Proposition: If $K:X\to Y$ is a bounded linear operator between two Banach spaces $X$ and $Y$ such that $\operatorname{Im}(K)\subset Y$ is an infinite-dimensional closed subspace, then $K$ is NOT compact.

Proof: I have to prove it, but the only think I know is that from the Closed Image theorem: $\operatorname{Im}(K)\subset Y$ is closed if and only if $\exists C>0 \quad \forall x\in X$ s.t. \begin{equation} \inf_{Ky=0}\Vert x+y \Vert_Y\leq \Vert Kx\Vert_Y. \end{equation}

Also I know a Theorem that says: $dim(Z)<\infty$ is equivalent to $B$ compact. Where $B$ is the closed unit ball on Z. But I have no idea how to do the proof formally, and also how to conclude. Can someone help me?

Answer 1

Alternative answer:your operator induces a continuous bijection between quotient space and image subspace.
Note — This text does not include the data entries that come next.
(** C9: A writer that stops after any number of events, in the middle of the first put of a key,
    leaves the key without an entry or with the whole payload, and other entries as they were. *)
Theorem put_crash_atomic (n : nat) (ck : CK) (l : loc) (pinned : bool) (w : world C) (m : memobj) :
  w_heap w !! l = Some m -> target_ok self -> st w !! mk_of ck = None ->
  let w' := snd (steps n (put to_string self ck l pinned) w) in
  (entry (st w') ck = None \/ entry (st w') ck = Some (byte_array m)) /\
  forall ck', ck' <> ck -> entry (st w') ck' = entry (st w) ck'.
Proof.
  intros Hm Ht Hf w'.
  pose proof (put_safe to_string self ck l (byte_array m) pinned w m Hm eq_refl Ht Hf) as Hput.
  set (I := fun w1 : world C =>
    (fresh_key to_string self ck (st w1) \/ complete to_string self ck (byte_array m) (st w1)) /\
    forall k, ~ owns to_string self ck k -> st w1 !! k = st w !! k).
  assert (HI : I w').
  { apply (safe_steps I (fun _ _ => True)); [|split; [by left|done]].
    eapply safe_mono; [| |exact Hput]; [intros w1 ? <-; reflexivity|].
    intros w1 w2 (_ & Hfr & Hc & Hs) [Hphase Hother]. split.
    - destruct Hphase as [Hfr1|Hc1]; [auto|]. right. rewrite Hs; [done|].
      by apply (complete_not_fresh _ _ _ (byte_array m)).
    - intros k Hk. by rewrite Hfr, Hother. }
  destruct HI as [Hphase Hother]. split.
  - destruct Hphase as [Hf'|Hc]; [left|by right]. unfold Store.entry.
    unfold fresh_key in Hf'. by rewrite Hf'.
  - intros ck' Hne. by apply entry_frame_other with (ck := ck).
Qed.
End theorems.

(** ** Witnesses and counterexamples *)

Lemma demo_target_buffer_start : buffer_ok 1 demo_start.
Proof. exists demo_target. split; [reflexivity|apply demo_target_ok]. Qed.

(** The writer stores its last record, the reader reads, the writer makes its observation. *)
Definition demo_turns (n : nat) : list bool := replicate n true ++ replicate 30 false ++ [true].

Lemma concurrent_first_put_get_witness :
  (let '(_, reader, w') := interleave (demo_turns 7) (put demo_str demo_engine "k" 0 false)
    (get demo_str demo_engine "k" (Some 1%nat)) demo_start in
   reader = Ret (Some 1%nat) /\
   exists m', w_heap w' !! 1%nat = Some m' /\ take 10 (mo_raw m') = lit "0123456789") /\
  (let '(_, reader, w') := interleave (demo_turns 9) (put demo_str demo_connector "k" 0 false)
    (get demo_str demo_connector "k" None) demo_start in
   reader = Ret (Some 2%nat) /\
   exists m', w_heap w' !! 2%nat = Some m' /\ take 10 (mo_raw m') = lit "0123456789").
Proof.
  split.
  - pose proof (concurrent_first_put_get demo_str demo_engine (demo_turns 7) "k" 0 (Some 1%nat) false demo_start
      demo_source demo_frombuffer_ok eq_refl eq_refl) as Hc.
    specialize (Hc ltac:(intros dst [= <-]; split; [exact demo_target_buffer_start|discriminate]) eq_refl).
    assert (E : snd (fst (interleave (demo_turns 7) (put demo_str demo_engine "k" 0 false)
      (get demo_str demo_engine "k" (Some 1%nat)) demo_start)) = Ret (Some 1%nat)) by (vm_compute; reflexivity).
    destruct (interleave _ _ _ _) as [[pw pr] w']. simpl in E.
    split; [exact E|]. apply (Hc 1%nat E).
  - pose proof (concurrent_first_put_get demo_str demo_connector (demo_turns 9) "k" 0 None false demo_start
      demo_source demo_frombuffer_ok eq_refl eq_refl ltac:(discriminate) eq_refl) as Hc.
    assert (E : snd (fst (interleave (demo_turns 9) (put demo_str demo_connector "k" 0 false)
      (get demo_str demo_connector "k" None) demo_start)) = Ret (Some 2%nat)) by (vm_compute; reflexivity).
    destruct (interleave _ _ _ _) as [[pw pr] w']. simpl in E.
    split; [exact E|]. apply (Hc 2%nat E).
Defined.
Lemma first_exception_in ps e : first_exception ps = Some e -> exists i, nth_error ps i = Some (Raise e).
Proof.
  induction ps as [|[a|e'|X ev k] ps IH]; simpl; [done| | |]; intros E;
    [destruct (IH E) as [i Hi]; by exists (S i)|injection E as ->; by exists 0%nat|
     destruct (IH E) as [i Hi]; by exists (S i)].
Qed.

Lemma gather_result_raise ps e : gather_result ps = Some (inl e) -> exists i, nth_error ps i = Some (Raise e).
Proof.
  unfold gather_result. destruct (first_exception ps) as [e'|] eqn:E.
  - intros [= ->]. by apply first_exception_in.
  - by destruct (values ps).
Qed.

Lemma gather_result_values ps vs : gather_result ps = Some (inr vs) -> ps = List.map Ret vs.
Proof.
  unfold gather_result. destruct (first_exception ps); [done|].
  intros E. assert (Ev : values ps = Some vs) by (destruct (values ps); congruence). clear E.
  revert vs Ev. induction ps as [|[a|e|X ev k] ps IH]; intros vs Ev; simplify_eq/=; [done|].
  destruct (values ps) as [vs'|]; simplify_eq. cbn. f_equal. by apply IH.
Qed.

Lemma nth_error_returned (vs : list unit) i :
  nth_error (List.map (@Ret ev unit) vs) i <> None -> nth_error (List.map (@Ret ev unit) vs) i = Some (Ret tt).
Proof. revert i. induction vs as [|[] vs IH]; intros [|i] Hi; try done. by apply IH. Qed.

(** The result is that of the threads as they are left. *)
Lemma gather_result_end turns : forall ps w out ps' w',
  gather turns ps w = (Some out, ps', w') -> gather_result ps' = Some out.
Proof.
  induction turns as [|i turns IH]; intros ps w out ps' w'; simpl;
    destruct (gather_result ps) as [out0|] eqn:E; try (by intros [= <- <- <-]).
  destruct (nth_error ps i) as [p|]; [|apply IH]. destruct (step p w) as [[p1 w1]|]; apply IH.
Qed.

(** Threads whose guarantees are what the others rely on stay safe together, and [S] holds
    between the worlds when every guarantee implies it. *)
Lemma gather_safe (R G : nat -> world C -> world C -> Prop) (Q : nat -> result A -> world C -> Prop)
    (S : world C -> world C -> Prop) turns :
  (forall i, PreOrder (R i)) -> PreOrder S ->
  (forall i j w w', i <> j -> G i w w' -> R j w w') -> (forall i w w', G i w w' -> S w w') ->
  forall ps w, (forall i p, nth_error ps i = Some p -> safe (R i) (G i) (Q i) p w) ->
  let '(_, ps', w') := gather turns ps w in
  S w w' /\ length ps' = length ps /\ forall i p, nth_error ps' i = Some p -> safe (R i) (G i) (Q i) p w'.
Proof.
  intros HR HS HG HGS. induction turns as [|t turns IH]; intros ps w Hps; simpl;
    destruct (gather_result ps) as [out|]; try done.
  destruct (nth_error ps t) as [p|] eqn:Hp; [|by apply IH].
  destruct p as [a|e|X ev k]; simpl; [by apply IH..|].
  destruct (Hps t _ Hp w) as [Hg Hk]; [reflexivity|]. destruct (handle ev w) as [x w1]. cbn [fst snd] in *.
  assert (Hps1 : forall i p, nth_error (set_thread t (k x) ps) i = Some p -> safe (R i) (G i) (Q i) p w1).
  { intros i p Hi. destruct (decide (i = t)) as [->|Hne].
    - rewrite (set_thread_eq _ _ _ _ Hp) in Hi. by injection Hi as <-.
    - rewrite set_thread_ne in Hi by done. eapply safe_rely; [apply _| |by apply Hps].
      apply (HG t); [done|exact Hg]. }
  specialize (IH _ w1 Hps1). destruct (gather turns _ w1) as [[out ps'] w']. destruct IH as (HS' & Hlen & Hsafe).
  split_and!; [by transitivity w1; [apply (HGS t)|]|by rewrite set_thread_length in Hlen|done].
Qed.

(** ** The result comes *)

Definition running (p : prog ev A) : bool := match p with Vis _ _ => true | _ => false end.

Lemma gather_result_some ps : count running ps = 0%nat -> is_Some (gather_result ps).
Proof.
  unfold gather_result. induction ps as [|[a|e|X ev k] ps IH]; cbn; [by eexists| |by eexists|done].
  intros Hn. specialize (IH Hn). destruct (first_exception ps); [by eexists|].
  destruct (values ps); [by eexists|]. by destruct IH.
Qed.

Lemma running_exists ps : (0 < count running ps)%nat -> exists i p, nth_error ps i = Some p /\ running p = true.
Proof.
  induction ps as [|p ps IH]; cbn; [lia|]. destruct (running p) eqn:E; [by exists 0%nat, p|].
  intros Hn. destruct (IH Hn) as (i & q & Hi & Hq). by exists (S i), q.
Qed.

(** There is a schedule under which the result comes, from any threads in any world. *)
Lemma gather_completes_n n : forall ps w, (count running ps <= n)%nat ->
  exists turns, is_Some (fst (fst (gather turns ps w))).
Proof.
  induction n as [|n IHn]; intros ps w Hn.
  - exists []. simpl. destruct (gather_result_some ps) as [out ->]; [lia|]. by eexists.
  - destruct (decide (count running ps = 0)%nat) as [E|E]; [by apply IHn; lia|].
    destruct (running_exists ps) as (i & p & Hi & Hp); [lia|].
    revert ps w Hn E Hi Hp. induction p as [a|e|X ev k IH]; intros ps w Hn E Hi Hp; try done.
    destruct (gather_result ps) as [out|] eqn:Er; [exists []; simpl; rewrite Er; by eexists|].
    destruct (handle ev w) as [x w1] eqn:Eh.
    assert (Hnext : exists turns, is_Some (fst (fst (gather turns (set_thread i (k x) ps) w1)))).
    { assert (Hc : (count running (set_thread i (k x) ps) + 1 = count running ps + Nat.b2n (running (k x)))%nat).
      { clear -Hi. revert i Hi. induction ps as [|q ps IHp]; intros [|i] Hi; try done; cbn in *.
        - injection Hi as ->. cbn. lia.
        - rewrite <- Nat.add_assoc, (IHp i Hi). lia. }
      destruct (running (k x)) eqn:Ek; cbn in Hc.
      - apply (IH x); [lia|lia| |done]. by eapply set_thread_eq.
      - apply IHn. lia. }
    destruct Hnext as [turns Ht]. exists (i :: turns). simpl. rewrite Er, Hi. simpl. by rewrite Eh.
Qed.

Lemma gather_completes ps w : exists turns, is_Some (fst (fst (gather turns ps w))).
Proof. by eapply gather_completes_n. Qed.
End gather.

(** ** One put among others *)

Section put.
Context {C : Type} `{AerospikeClient C} `{!ClientSpec C} `{Env}.
Context {CK : Type} (to_string : CK -> string) `{!Inj (=) (=) to_string} (self : Engine).
Context (ck : CK) (l : loc) (payload : bytes).

Abbreviation mk := (mk_of to_string self ck).
Abbreviation entry := (entry to_string self).
Abbreviation owns := (owns to_string self).
Abbreviation st w := (store (w_client w)).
By the open mapping theorem if it were compact then the unit ball in both spaces were compact, thus finite dimensional by Riesz

Answer 2

First, note that $Z:=Im(K)$ is a closed subspace of a Banach space and thus, itself a Banach space. Thus, $K: X\to Z$ is onto. By the open mapping theorem, $K$ is open and hence, $K$ is mapping open sets to open sets.

Now, assume that $K$ is compact and take the image of the open unit ball $C:=K(B_X^\circ)$ which is open in $Z$ and relatively compact in $Y$. But since it is relatively compact in $Y$, it is easy to see that it is relatively compact in $Z$.

As $C$ is open, there is a $r>0$ such that $r B_Z\subset \bar{C}$. Since $r B_Z$ is a closed subset of a compact subset, it is compact. Hence, $B_Z$ is compact which is a contradiction to the fact that $Z$ was an infinite dimensional Banach space.